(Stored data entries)
···

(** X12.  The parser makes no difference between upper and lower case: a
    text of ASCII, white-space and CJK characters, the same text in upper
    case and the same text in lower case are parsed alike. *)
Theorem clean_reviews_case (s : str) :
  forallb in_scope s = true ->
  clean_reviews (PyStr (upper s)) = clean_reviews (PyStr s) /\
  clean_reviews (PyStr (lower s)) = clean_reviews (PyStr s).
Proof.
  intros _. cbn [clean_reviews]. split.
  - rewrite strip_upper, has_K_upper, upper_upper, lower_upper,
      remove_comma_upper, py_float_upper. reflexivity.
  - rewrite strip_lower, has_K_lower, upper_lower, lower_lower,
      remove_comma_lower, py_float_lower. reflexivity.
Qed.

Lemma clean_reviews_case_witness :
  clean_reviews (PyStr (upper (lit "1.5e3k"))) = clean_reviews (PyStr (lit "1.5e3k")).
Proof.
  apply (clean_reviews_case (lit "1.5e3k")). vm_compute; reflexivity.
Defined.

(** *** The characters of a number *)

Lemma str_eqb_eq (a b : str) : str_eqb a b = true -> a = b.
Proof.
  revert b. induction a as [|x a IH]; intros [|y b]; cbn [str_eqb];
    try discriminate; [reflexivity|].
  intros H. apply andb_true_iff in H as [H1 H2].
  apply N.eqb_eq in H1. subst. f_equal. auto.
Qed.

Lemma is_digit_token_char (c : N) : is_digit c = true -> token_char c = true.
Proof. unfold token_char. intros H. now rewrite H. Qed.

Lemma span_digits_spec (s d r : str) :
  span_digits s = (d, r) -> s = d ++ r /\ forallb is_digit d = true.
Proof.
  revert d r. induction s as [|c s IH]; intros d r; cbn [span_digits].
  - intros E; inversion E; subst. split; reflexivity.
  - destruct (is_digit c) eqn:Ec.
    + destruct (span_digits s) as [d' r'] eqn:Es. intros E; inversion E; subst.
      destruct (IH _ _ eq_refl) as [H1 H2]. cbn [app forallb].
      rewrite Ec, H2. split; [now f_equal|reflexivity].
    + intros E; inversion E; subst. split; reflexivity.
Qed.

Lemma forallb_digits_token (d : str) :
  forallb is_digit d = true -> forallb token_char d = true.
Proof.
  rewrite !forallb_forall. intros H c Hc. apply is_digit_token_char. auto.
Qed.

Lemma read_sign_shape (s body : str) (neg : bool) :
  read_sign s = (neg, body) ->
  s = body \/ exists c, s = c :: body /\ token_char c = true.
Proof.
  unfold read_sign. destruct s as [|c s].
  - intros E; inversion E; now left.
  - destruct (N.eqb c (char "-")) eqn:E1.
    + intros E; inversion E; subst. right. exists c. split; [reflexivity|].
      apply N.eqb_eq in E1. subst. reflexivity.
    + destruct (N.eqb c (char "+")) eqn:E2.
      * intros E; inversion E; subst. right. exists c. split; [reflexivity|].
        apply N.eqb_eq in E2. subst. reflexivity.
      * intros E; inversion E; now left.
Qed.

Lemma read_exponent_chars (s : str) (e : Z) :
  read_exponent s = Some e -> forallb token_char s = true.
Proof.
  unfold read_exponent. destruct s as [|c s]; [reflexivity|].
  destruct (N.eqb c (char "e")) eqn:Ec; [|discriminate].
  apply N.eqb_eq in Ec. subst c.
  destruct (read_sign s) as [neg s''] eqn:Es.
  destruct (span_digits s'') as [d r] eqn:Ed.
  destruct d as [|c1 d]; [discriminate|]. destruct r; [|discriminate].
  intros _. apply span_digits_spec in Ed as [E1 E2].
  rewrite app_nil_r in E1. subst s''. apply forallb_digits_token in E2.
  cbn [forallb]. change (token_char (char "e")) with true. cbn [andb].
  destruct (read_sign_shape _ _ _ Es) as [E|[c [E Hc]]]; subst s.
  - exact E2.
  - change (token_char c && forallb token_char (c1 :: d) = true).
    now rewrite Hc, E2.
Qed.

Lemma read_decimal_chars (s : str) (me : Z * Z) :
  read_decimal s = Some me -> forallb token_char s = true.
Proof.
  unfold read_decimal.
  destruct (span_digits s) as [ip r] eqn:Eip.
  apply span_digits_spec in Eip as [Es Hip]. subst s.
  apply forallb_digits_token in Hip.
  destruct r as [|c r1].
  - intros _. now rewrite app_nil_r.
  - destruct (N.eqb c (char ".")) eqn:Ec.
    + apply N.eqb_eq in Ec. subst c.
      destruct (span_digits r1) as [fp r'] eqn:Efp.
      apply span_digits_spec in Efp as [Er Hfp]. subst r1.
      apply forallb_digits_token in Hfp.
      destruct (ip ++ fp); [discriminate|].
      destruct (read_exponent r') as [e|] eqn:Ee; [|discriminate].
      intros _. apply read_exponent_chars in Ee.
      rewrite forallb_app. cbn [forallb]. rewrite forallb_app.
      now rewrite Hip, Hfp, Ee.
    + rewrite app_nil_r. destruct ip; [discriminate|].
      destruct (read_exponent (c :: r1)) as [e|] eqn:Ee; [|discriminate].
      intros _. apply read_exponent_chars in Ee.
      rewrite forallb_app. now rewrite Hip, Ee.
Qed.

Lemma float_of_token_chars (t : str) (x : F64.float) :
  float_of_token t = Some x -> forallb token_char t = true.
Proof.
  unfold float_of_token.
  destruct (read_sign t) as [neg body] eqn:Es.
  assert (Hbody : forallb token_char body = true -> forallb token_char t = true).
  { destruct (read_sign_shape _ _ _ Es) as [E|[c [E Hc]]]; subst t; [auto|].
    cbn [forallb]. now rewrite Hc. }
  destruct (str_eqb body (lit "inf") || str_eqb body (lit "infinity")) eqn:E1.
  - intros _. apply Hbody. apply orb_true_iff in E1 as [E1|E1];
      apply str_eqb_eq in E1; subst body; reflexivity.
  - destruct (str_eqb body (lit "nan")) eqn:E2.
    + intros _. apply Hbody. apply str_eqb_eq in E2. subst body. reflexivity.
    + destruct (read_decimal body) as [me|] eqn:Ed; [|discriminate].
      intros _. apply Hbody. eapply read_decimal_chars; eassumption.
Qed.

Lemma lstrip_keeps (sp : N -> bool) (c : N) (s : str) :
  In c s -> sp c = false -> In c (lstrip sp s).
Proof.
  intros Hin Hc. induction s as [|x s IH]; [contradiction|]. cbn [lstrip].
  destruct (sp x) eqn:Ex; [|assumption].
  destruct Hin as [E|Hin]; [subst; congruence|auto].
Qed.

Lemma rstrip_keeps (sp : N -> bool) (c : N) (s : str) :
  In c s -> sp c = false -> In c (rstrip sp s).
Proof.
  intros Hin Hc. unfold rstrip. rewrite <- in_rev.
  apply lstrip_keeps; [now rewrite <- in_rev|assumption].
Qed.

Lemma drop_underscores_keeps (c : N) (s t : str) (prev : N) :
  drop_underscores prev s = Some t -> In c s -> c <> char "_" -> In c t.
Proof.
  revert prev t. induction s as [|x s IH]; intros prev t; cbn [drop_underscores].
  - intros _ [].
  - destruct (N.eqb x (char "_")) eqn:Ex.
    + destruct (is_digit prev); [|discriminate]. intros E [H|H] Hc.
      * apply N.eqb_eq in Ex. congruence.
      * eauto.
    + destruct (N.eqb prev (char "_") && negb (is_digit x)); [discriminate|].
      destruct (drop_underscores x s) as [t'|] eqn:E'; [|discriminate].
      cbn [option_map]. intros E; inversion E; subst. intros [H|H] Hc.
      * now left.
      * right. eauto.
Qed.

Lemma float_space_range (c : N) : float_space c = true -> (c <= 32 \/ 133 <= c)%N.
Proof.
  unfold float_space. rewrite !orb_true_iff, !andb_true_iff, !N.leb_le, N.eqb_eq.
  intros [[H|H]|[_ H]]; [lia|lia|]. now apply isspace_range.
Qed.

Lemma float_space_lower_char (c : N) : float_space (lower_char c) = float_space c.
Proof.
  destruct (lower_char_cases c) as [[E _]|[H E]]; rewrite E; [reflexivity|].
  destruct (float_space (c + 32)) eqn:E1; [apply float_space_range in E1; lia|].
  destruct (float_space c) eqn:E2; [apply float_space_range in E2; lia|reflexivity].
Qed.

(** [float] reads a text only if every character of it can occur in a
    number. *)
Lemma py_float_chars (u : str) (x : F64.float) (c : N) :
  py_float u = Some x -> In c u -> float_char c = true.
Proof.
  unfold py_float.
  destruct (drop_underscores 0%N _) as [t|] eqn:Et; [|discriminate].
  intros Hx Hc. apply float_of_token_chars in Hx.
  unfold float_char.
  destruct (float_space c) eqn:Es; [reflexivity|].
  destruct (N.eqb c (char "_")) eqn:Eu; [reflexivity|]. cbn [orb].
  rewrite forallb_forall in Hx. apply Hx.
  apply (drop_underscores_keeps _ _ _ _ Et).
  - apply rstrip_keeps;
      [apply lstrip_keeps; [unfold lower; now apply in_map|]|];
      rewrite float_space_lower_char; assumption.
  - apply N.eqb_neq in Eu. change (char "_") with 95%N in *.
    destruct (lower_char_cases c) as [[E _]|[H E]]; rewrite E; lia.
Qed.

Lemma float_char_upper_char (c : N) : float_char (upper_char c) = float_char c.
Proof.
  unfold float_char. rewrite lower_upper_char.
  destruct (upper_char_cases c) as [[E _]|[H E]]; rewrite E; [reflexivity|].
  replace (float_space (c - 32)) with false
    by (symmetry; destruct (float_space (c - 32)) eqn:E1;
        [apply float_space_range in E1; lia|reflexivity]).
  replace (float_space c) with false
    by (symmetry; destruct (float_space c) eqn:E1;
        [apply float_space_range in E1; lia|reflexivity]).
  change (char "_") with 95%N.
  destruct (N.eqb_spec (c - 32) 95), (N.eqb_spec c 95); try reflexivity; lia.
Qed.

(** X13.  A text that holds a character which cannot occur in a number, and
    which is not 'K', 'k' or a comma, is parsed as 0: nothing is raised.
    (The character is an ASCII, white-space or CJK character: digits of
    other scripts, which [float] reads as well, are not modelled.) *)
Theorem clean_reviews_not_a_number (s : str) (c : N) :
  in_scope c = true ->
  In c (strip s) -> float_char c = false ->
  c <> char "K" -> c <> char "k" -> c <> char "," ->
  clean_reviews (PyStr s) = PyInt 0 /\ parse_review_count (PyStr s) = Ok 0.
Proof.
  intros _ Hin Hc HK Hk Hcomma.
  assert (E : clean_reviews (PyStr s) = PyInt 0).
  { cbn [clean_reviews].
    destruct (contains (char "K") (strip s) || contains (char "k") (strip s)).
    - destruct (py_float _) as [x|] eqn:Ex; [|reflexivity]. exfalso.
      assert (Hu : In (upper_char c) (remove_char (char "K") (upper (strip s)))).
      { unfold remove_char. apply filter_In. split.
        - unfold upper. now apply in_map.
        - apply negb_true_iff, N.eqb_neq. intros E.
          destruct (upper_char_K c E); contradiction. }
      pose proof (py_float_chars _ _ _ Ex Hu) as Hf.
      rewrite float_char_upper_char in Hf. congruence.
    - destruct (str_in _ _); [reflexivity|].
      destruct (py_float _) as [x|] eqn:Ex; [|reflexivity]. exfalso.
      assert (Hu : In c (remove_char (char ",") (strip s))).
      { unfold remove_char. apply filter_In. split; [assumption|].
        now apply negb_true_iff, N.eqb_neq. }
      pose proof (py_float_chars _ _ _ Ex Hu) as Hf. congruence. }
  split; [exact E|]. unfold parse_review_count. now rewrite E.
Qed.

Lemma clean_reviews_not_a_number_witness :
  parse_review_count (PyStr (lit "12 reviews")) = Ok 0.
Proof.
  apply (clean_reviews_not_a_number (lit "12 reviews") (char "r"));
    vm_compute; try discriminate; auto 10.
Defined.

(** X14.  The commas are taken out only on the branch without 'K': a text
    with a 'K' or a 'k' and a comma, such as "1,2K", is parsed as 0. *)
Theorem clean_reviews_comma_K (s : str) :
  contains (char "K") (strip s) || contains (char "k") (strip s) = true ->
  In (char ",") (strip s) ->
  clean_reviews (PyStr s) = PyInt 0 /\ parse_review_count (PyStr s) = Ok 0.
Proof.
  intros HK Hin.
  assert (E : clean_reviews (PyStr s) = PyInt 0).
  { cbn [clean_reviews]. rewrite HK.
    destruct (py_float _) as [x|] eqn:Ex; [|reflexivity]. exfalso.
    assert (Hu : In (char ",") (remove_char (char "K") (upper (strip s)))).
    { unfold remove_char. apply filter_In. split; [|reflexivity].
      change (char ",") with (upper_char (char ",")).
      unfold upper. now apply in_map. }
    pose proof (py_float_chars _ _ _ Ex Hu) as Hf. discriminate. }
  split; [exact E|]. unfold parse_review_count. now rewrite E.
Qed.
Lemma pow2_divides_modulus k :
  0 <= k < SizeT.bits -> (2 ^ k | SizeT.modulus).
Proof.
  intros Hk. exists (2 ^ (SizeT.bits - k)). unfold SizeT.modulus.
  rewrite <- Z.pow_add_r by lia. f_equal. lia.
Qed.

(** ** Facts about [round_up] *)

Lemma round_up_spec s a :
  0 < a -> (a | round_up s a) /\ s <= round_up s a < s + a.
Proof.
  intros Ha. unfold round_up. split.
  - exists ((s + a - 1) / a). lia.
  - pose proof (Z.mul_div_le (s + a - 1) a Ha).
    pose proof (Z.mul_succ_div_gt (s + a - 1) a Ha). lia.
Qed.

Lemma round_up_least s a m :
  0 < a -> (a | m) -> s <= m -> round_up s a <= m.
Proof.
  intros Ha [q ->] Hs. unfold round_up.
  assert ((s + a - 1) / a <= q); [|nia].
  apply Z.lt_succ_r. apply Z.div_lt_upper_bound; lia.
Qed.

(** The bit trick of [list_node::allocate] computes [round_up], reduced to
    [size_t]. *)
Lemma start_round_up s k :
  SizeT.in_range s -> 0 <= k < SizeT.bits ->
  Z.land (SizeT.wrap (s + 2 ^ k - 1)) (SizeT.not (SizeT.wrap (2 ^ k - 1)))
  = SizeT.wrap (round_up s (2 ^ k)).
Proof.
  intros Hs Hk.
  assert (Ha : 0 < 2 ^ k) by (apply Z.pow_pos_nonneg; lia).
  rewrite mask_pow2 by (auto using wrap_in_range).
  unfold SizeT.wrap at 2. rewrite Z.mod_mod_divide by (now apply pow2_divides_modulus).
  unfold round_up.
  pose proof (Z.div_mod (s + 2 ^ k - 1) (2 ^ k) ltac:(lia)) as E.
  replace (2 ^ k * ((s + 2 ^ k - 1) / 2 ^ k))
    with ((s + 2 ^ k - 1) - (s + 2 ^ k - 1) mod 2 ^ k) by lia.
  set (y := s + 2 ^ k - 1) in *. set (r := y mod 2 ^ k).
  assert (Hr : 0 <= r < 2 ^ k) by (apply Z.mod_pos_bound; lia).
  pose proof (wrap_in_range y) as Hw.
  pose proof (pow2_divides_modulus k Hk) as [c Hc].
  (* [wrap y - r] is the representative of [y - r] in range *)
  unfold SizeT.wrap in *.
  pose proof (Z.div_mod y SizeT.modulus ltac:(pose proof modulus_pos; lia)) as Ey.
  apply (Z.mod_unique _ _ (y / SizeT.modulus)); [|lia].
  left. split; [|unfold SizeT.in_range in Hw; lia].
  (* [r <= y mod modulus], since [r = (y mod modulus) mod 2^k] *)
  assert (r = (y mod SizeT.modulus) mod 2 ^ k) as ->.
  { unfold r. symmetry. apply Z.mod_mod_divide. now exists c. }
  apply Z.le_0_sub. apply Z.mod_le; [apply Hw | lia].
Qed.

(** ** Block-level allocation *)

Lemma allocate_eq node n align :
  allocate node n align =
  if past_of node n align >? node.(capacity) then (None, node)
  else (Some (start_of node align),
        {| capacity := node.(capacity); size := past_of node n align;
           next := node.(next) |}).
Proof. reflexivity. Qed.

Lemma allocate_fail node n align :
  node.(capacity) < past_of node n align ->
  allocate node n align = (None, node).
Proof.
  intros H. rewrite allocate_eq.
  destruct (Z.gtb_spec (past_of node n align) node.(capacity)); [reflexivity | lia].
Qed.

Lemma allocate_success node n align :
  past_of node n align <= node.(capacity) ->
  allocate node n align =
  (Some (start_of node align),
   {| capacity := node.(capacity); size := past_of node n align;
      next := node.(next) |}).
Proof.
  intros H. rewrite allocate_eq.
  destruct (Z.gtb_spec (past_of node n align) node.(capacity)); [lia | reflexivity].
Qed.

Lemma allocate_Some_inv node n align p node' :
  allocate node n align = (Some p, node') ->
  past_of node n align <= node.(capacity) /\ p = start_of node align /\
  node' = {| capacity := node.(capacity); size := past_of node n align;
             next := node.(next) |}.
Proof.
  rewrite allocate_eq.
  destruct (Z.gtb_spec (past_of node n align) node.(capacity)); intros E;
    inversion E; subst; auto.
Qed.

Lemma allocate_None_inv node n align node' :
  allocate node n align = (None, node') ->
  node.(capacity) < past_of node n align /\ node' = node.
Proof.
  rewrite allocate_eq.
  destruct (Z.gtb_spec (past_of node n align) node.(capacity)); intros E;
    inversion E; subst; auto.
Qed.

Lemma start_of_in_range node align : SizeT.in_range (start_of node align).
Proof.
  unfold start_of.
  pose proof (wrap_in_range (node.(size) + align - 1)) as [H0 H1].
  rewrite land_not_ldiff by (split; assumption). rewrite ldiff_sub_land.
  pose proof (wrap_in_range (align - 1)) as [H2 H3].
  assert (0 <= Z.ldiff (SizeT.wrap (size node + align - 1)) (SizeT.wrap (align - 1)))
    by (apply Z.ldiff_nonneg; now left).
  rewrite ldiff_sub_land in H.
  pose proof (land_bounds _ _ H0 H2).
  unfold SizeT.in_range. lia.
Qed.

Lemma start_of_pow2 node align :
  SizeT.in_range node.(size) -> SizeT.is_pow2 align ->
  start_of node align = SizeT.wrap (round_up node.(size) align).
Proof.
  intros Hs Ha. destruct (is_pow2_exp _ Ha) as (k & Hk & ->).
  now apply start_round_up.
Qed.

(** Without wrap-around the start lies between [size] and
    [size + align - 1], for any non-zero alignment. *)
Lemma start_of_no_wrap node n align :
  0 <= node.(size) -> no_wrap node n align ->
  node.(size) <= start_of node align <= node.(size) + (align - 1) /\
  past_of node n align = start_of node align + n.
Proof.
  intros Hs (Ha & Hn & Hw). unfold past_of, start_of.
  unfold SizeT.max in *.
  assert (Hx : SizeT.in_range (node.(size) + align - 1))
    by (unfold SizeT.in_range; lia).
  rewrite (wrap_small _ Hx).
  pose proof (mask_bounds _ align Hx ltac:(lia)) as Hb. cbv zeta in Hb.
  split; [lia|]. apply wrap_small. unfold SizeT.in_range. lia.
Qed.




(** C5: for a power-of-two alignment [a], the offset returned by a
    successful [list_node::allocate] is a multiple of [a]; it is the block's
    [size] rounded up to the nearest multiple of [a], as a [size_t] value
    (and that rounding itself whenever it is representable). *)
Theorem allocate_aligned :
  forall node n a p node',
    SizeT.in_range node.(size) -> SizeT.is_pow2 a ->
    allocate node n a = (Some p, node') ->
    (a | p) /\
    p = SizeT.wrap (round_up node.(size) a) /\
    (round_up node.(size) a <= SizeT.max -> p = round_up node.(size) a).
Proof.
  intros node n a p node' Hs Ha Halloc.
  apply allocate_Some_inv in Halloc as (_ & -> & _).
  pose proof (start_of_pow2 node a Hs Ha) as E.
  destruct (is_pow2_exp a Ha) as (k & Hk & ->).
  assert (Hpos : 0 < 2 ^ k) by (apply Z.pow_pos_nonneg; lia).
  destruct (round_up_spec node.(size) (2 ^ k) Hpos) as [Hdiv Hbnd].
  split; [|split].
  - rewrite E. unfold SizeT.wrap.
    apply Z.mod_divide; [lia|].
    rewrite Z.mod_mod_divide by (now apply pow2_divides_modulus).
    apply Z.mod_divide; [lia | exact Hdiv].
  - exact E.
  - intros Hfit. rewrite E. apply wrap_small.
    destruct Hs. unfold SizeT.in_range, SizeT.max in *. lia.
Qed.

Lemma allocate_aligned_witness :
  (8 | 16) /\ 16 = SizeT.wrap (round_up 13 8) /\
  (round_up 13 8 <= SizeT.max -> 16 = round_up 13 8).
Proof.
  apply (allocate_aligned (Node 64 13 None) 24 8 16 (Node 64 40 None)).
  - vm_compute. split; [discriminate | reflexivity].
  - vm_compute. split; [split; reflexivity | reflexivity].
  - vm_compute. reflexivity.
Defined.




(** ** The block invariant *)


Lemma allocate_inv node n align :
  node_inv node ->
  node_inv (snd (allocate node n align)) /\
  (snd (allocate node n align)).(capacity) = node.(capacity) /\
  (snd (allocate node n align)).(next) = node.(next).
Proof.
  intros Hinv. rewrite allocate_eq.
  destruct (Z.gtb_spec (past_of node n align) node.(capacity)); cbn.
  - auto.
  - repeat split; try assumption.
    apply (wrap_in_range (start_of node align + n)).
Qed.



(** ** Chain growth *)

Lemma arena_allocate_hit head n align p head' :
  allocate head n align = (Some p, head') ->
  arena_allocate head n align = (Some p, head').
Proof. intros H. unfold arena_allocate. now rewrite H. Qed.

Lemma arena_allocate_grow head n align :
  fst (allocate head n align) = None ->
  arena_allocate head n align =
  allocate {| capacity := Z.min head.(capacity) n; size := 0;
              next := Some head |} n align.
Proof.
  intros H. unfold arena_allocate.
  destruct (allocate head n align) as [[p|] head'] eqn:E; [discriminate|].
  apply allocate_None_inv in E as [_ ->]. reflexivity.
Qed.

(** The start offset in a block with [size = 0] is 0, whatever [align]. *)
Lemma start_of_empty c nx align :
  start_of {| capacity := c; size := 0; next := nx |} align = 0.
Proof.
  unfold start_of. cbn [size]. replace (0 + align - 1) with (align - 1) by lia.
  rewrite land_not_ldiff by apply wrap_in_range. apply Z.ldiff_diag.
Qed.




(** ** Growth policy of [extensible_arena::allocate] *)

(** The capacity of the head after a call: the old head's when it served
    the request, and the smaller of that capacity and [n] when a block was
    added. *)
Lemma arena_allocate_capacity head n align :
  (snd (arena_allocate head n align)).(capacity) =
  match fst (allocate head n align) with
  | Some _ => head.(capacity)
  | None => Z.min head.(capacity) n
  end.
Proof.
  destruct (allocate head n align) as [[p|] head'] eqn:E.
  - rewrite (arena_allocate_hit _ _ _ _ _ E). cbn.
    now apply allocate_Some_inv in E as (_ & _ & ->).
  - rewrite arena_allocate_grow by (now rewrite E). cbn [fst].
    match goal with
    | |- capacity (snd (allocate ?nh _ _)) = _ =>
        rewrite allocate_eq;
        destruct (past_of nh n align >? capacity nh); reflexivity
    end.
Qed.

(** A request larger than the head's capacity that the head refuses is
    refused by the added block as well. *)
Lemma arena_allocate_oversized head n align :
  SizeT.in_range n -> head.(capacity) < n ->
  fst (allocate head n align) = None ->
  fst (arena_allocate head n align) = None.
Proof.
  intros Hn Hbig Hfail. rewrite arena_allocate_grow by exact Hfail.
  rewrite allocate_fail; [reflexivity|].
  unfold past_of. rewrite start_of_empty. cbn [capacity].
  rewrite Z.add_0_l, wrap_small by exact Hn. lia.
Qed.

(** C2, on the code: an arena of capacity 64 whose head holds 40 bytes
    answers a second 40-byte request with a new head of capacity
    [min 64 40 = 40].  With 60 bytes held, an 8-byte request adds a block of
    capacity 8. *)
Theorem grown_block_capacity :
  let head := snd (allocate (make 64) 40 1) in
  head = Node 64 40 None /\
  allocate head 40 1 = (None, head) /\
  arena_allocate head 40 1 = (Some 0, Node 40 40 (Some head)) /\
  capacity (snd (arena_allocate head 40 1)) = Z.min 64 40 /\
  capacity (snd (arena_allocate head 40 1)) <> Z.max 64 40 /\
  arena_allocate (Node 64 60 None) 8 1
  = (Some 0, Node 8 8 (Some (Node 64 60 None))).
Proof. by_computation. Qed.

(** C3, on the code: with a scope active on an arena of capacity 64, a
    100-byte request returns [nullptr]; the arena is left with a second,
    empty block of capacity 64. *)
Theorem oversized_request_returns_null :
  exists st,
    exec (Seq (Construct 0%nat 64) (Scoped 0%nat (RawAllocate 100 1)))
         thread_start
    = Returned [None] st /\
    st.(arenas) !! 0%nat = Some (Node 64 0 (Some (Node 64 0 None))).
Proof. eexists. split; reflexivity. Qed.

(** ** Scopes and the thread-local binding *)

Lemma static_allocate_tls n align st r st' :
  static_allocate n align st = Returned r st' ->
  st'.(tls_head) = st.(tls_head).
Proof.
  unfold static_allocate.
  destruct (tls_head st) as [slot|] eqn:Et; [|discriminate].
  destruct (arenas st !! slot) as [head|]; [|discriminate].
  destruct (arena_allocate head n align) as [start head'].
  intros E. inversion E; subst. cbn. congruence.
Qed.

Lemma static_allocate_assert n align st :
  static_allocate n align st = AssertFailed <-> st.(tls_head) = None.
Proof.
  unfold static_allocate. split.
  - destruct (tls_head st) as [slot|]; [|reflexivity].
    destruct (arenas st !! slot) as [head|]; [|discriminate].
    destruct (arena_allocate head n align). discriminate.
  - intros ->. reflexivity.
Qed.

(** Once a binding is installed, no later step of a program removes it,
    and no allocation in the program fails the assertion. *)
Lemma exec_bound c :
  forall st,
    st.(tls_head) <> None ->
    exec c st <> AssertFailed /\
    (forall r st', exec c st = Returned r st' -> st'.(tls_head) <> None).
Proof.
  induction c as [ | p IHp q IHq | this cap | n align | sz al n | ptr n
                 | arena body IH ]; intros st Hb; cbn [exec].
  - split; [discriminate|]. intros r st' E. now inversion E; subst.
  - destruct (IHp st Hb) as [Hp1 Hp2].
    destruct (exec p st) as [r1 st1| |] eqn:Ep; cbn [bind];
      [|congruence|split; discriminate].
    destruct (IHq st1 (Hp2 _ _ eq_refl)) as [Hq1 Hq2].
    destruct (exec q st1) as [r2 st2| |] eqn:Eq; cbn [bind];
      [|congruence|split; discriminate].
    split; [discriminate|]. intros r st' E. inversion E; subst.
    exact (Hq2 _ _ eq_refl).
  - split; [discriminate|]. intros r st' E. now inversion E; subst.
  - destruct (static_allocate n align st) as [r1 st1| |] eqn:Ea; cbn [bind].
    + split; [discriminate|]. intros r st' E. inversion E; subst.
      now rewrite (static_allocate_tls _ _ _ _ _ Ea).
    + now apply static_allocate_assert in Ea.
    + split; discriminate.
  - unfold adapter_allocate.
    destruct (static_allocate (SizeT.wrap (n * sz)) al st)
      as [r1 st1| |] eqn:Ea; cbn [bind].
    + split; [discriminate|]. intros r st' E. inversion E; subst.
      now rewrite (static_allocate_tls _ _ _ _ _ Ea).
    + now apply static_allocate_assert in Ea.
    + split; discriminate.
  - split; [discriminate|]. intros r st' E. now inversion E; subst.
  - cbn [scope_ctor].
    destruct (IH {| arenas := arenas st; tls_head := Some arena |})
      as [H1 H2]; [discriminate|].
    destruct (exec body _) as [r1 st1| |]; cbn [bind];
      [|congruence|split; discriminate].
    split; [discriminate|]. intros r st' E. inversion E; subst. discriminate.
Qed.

···

▶ To do: Copy the lines of the data above exactly as written, beginning with the line containing "rewrite forallb_app. now" and ending with the line containing "destruct (drop_underscores x", and leave out all other lines.

▶ Answer box:
      rewrite forallb_app. now rewrite Hip, Ee.
Qed.

Lemma float_of_token_chars (t : str) (x : F64.float) :
  float_of_token t = Some x -> forallb token_char t = true.
Proof.
  unfold float_of_token.
  destruct (read_sign t) as [neg body] eqn:Es.
  assert (Hbody : forallb token_char body = true -> forallb token_char t = true).
  { destruct (read_sign_shape _ _ _ Es) as [E|[c [E Hc]]]; subst t; [auto|].
    cbn [forallb]. now rewrite Hc. }
  destruct (str_eqb body (lit "inf") || str_eqb body (lit "infinity")) eqn:E1.
  - intros _. apply Hbody. apply orb_true_iff in E1 as [E1|E1];
      apply str_eqb_eq in E1; subst body; reflexivity.
  - destruct (str_eqb body (lit "nan")) eqn:E2.
    + intros _. apply Hbody. apply str_eqb_eq in E2. subst body. reflexivity.
    + destruct (read_decimal body) as [me|] eqn:Ed; [|discriminate].
      intros _. apply Hbody. eapply read_decimal_chars; eassumption.
Qed.

Lemma lstrip_keeps (sp : N -> bool) (c : N) (s : str) :
  In c s -> sp c = false -> In c (lstrip sp s).
Proof.
  intros Hin Hc. induction s as [|x s IH]; [contradiction|]. cbn [lstrip].
  destruct (sp x) eqn:Ex; [|assumption].
  destruct Hin as [E|Hin]; [subst; congruence|auto].
Qed.

Lemma rstrip_keeps (sp : N -> bool) (c : N) (s : str) :
  In c s -> sp c = false -> In c (rstrip sp s).
Proof.
  intros Hin Hc. unfold rstrip. rewrite <- in_rev.
  apply lstrip_keeps; [now rewrite <- in_rev|assumption].
Qed.

Lemma drop_underscores_keeps (c : N) (s t : str) (prev : N) :
  drop_underscores prev s = Some t -> In c s -> c <> char "_" -> In c t.
Proof.
  revert prev t. induction s as [|x s IH]; intros prev t; cbn [drop_underscores].
  - intros _ [].
  - destruct (N.eqb x (char "_")) eqn:Ex.
    + destruct (is_digit prev); [|discriminate]. intros E [H|H] Hc.
      * apply N.eqb_eq in Ex. congruence.
      * eauto.
    + destruct (N.eqb prev (char "_") && negb (is_digit x)); [discriminate|].
      destruct (drop_underscores x s) as [t'|] eqn:E'; [|discriminate].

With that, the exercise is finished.